SMRs and AMRs

Thursday, July 28, 2011

The worst and worst of this year's Bulwer-Lytton Contest

Are these the most terrible (fake) opening sentences for novels you've ever read?

By Emma Mustich
Salon.com

Each year, writers from all corners of the English-speaking world pen the weakest opening sentences they can dream up, and send them in to the Bulwer-Lytton Contest -- a competition named for the man who actually began his novel with "It was a dark and stormy night ..."

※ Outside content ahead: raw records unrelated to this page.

Lemma pad_message_run m c :
  absorbed m c → Z.of_nat (length m) < 2 ^ 61 →
  ∃ c', SHA1PadMessage c = Some c' ∧ Message_Digest c' = words_of (sha1 m) ∧
    Corrupted c' = false.
Proof.
  intros Hc Hmax. pose proof (absorbed_holds _ _ Hc) as Hh.
  pose proof (length_rest m) as Hrest.
  pose proof (Nat.mod_upper_bound (length m) 64 ltac:(lia)) as Hlt.
  assert (length_octets (Length_High c) (Length_Low c) = be_enc 8 (8 * Z.of_nat (length m))) as Ho.
  { rewrite (absorbed_high _ _ Hc), (absorbed_low _ _ Hc). apply length_octets_be. lia. }
  pose proof (absorbed_digest _ _ Hc) as Hd.
  pose proof (hash_blocks_ok (length m / 64) sha1_init m sha1_init_ok) as HHok.
  rewrite (sha1_pad_hash m). cbv zeta.
  set (H := hash_blocks (length m / 64) sha1_init m) in *.
  set (rest := drop (64 * (length m / 64)) m) in *.
  unfold SHA1PadMessage. rewrite (holds_index _ _ _ Hh).
  destruct (push_block_run _ _ _ 0x80 Hh) as (c1 & Hp1 & Hc1); [lia|done|].
  destruct (Nat.ltb_spec 55 (length rest)) as [H55|H55]; rewrite Hp1; cbn [mbind option_bind].
  - destruct (fill_zeros_run fill_fuel 64 _ _ _ Hc1) as (c2 & -> & Hc2);
      [rewrite length_app; cbn [length]; lia|unfold fill_fuel; lia|]. cbn [mbind option_bind].
    rewrite length_app in Hc2. cbn [length] in Hc2. rewrite <- app_assoc in Hc2.
    replace (64 - (length rest + 1))%nat with (63 - length rest)%nat in Hc2 by lia.
    destruct (holds_next _ _ _ H Hc2) as [-> Hc3];
      [rewrite !length_app, length_replicate; cbn [length]; lia|done|done|].
    cbn [mbind option_bind].
    destruct (fill_zeros_run fill_fuel 56 _ _ _ Hc3) as (c4 & -> & Hc4);
      [cbn [length]; lia|unfold fill_fuel; cbn [length]; lia|]. cbn [mbind option_bind].
    change ([] ++ replicate (56 - length []) 0) with (replicate 56 0) in Hc4.
    pose proof (compress_ok _ (rest ++ [0x80] ++ replicate (63 - length rest) 0) HHok) as HH'.
    revert Hc4 HH'. generalize (compress H (rest ++ [0x80] ++ replicate (63 - length rest) 0)).
    intros H' Hc4 HH'.
    destruct (finish_pad _ _ _ H' Hc4 eq_refl eq_refl HH') as (c5 & H5 & Hd5 & Hf5).
    exists c5. split; [done|]. rewrite Hd5, Hf5. cbn [Length_High Length_Low Corrupted next_digest].
    rewrite Ho. split; [reflexivity|apply Hc].
  - destruct (fill_zeros_run fill_fuel 56 _ _ _ Hc1) as (c2 & -> & Hc2);
      [rewrite length_app; cbn [length]; lia|unfold fill_fuel; lia|]. cbn [mbind option_bind].
    rewrite length_app in Hc2. cbn [length] in Hc2. rewrite <- app_assoc in Hc2.
    replace (56 - (length rest + 1))%nat with (55 - length rest)%nat in Hc2 by lia.
    destruct (finish_pad _ _ _ _ Hc2 ltac:(rewrite !length_app, length_replicate; cbn [length]; lia)
                Hd HHok) as (c5 & H5 & Hd5 & Hf5).
    exists c5. split; [done|]. rewrite Hd5, Hf5, Ho. split; [done|apply Hc].
Qed.
(* ===== verification/Vnscommand.v ===== *)
(** * The messages of the server ([vnscommand.h])

    The commands and their layouts, as packed structs: [mLen] and [mType], the
    members of [c_base], come first in every one of them.  An array at the end
    that is declared with no element has the size 0, and its offset is that of
    the data behind the struct. *)

From Stdlib Require Import String.
From S2P Require Export Protocol.

#[local] Open Scope string_scope.

Definition VNSOPEN : Z := 1.
Definition VNSCLOSE : Z := 2.
Definition VNSPACKET : Z := 4.
Definition VNSBANNER : Z := 8.
Definition VNSHWINFO : Z := 16.
Definition VNS_RTABLE : Z := 32.
Definition VNS_OPEN_TEMPLATE : Z := 64.
Definition VNS_AUTH_REQUEST : Z := 128.
Definition VNS_AUTH_REPLY : Z := 256.
Definition VNS_AUTH_STATUS : Z := 512.

Definition HWINTERFACE : Z := 1.
Definition HWSPEED : Z := 2.
Definition HWSUBNET : Z := 4.
Definition HWINUSE : Z := 8.
Definition HWFIXEDIP : Z := 16.
Definition HWETHER : Z := 32.
Definition HWETHIP : Z := 64.
Definition HWMASK : Z := 128.

Definition IDSIZE : nat := 32.
Definition MAXHWENTRIES : nat := 256.

(** ** Layouts *)

Definition c_base : struct := [("mLen", 4%nat); ("mType", 4%nat)].

Definition c_open : struct :=
  (c_base ++ [("topoID", 2%nat); ("pad", 2%nat); ("mVirtualHostID", IDSIZE); ("mUID", IDSIZE);
              ("mPass", IDSIZE)])%list.

Definition c_close : struct := (c_base ++ [("mErrorMessage", 256%nat)])%list.

Definition c_hwrequest : struct := c_base.

Definition c_banner : struct := (c_base ++ [("mBannerMessage", 256%nat)])%list.

Definition c_packet_ethernet_header : struct :=
  (c_base ++ [("mInterfaceName", 16%nat); ("ether_dhost", 6%nat); ("ether_shost", 6%nat);
              ("ether_type", 2%nat)])%list.

Definition c_packet_header : struct := (c_base ++ [("mInterfaceName", 16%nat)])%list.

Definition c_hw_entry : struct := [("mKey", 4%nat); ("value", 32%nat)].

Definition c_hwinfo : struct := (c_base ++ [("mHWInfo", (MAXHWENTRIES * sizeof c_hw_entry)%nat)])%list.

Definition c_rtable : struct := (c_base ++ [("mVirtualHostID", IDSIZE); ("rtable", 0%nat)])%list.

(** A filter of [srcFilters]; the router sends none. *)
Definition c_src_filter : struct := [("ip", 4%nat); ("num_masked_bits", 1%nat)].

Definition c_open_template : struct :=
  (c_base ++ [("templateName", 30%nat); ("mVirtualHostID", IDSIZE); ("srcFilters", 0%nat)])%list.

Definition c_auth_request : struct := (c_base ++ [("salt", 0%nat)])%list.

Definition c_auth_reply : struct :=
  (c_base ++ [("usernameLen", 4%nat); ("username", 0%nat)])%list.

Definition c_auth_status : struct := (c_base ++ [("auth_ok", 1%nat); ("msg", 0%nat)])%list.

(** ** Sizes and members *)

Definition c_base_size : nat := Eval compute in sizeof c_base.
Definition c_open_size : nat := Eval compute in sizeof c_open.
Definition c_packet_ethernet_header_size : nat := Eval compute in sizeof c_packet_ethernet_header.
Definition c_packet_header_size : nat := Eval compute in sizeof c_packet_header.
Definition c_hw_entry_size : nat := Eval compute in sizeof c_hw_entry.
Definition c_open_template_size : nat := Eval compute in sizeof c_open_template.

Definition mLen := Eval compute in member c_base "mLen".
Definition mType := Eval compute in member c_base "mType".
Definition mInterfaceName := Eval compute in member c_packet_header "mInterfaceName".
Definition mErrorMessage := Eval compute in member c_close "mErrorMessage".
Definition mBannerMessage := Eval compute in member c_banner "mBannerMessage".
Definition topoID := Eval compute in member c_open "topoID".
Definition open_mVirtualHostID := Eval compute in member c_open "mVirtualHostID".
Definition mUID := Eval compute in member c_open "mUID".
Definition mKey := Eval compute in member c_hw_entry "mKey".
Definition hw_value := Eval compute in member c_hw_entry "value".
Definition mHWInfo := Eval compute in f_off (member c_hwinfo "mHWInfo").
Definition rtable_mVirtualHostID := Eval compute in member c_rtable "mVirtualHostID".
Definition rtable_text := Eval compute in member c_rtable "rtable".
Definition templateName := Eval compute in member c_open_template "templateName".
Definition template_mVirtualHostID := Eval compute in member c_open_template "mVirtualHostID".
Definition request_salt := Eval compute in member c_auth_request "salt".
Definition usernameLen := Eval compute in member c_auth_reply "usernameLen".
Definition reply_username := Eval compute in member c_auth_reply "username".
Definition status_auth_ok := Eval compute in member c_auth_status "auth_ok".
Definition status_msg := Eval compute in member c_auth_status "msg".

(** A goal about members of the messages, as offsets. *)
Ltac message_layout :=
  unfold rd, wr, rdb, wrb;
  cbn [mLen mType mInterfaceName mErrorMessage mBannerMessage topoID open_mVirtualHostID mUID
       mKey hw_value mHWInfo rtable_mVirtualHostID rtable_text templateName
       template_mVirtualHostID request_salt usernameLen reply_username status_auth_ok status_msg
       f_off f_len Nat.add].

2011's many winners (the contest's numerous categories include "Historical Fiction," "Sci Fi," "Western" and "Vile Puns") were revealed Monday. Here are some choice examples:

Best in show:

"Cheryl’s mind turned like the vanes of a wind-powered turbine, chopping her sparrow-like thoughts into bloody pieces that fell onto a growing pile of forgotten memories." (Sue Fondrie, Oshkosh, Wis.)

Runner-up:

As I stood among the ransacked ruin that had been my home, surveying the aftermath of the senseless horrors and atrocities that had been perpetrated on my family and everything I hold dear, I swore to myself that no matter where I had to go, no matter what I had to do or endure, I would find the man who did this ... and when I did, when I did, oh, there would be words. (Rodney Reed, Ooltewah, Tenn.)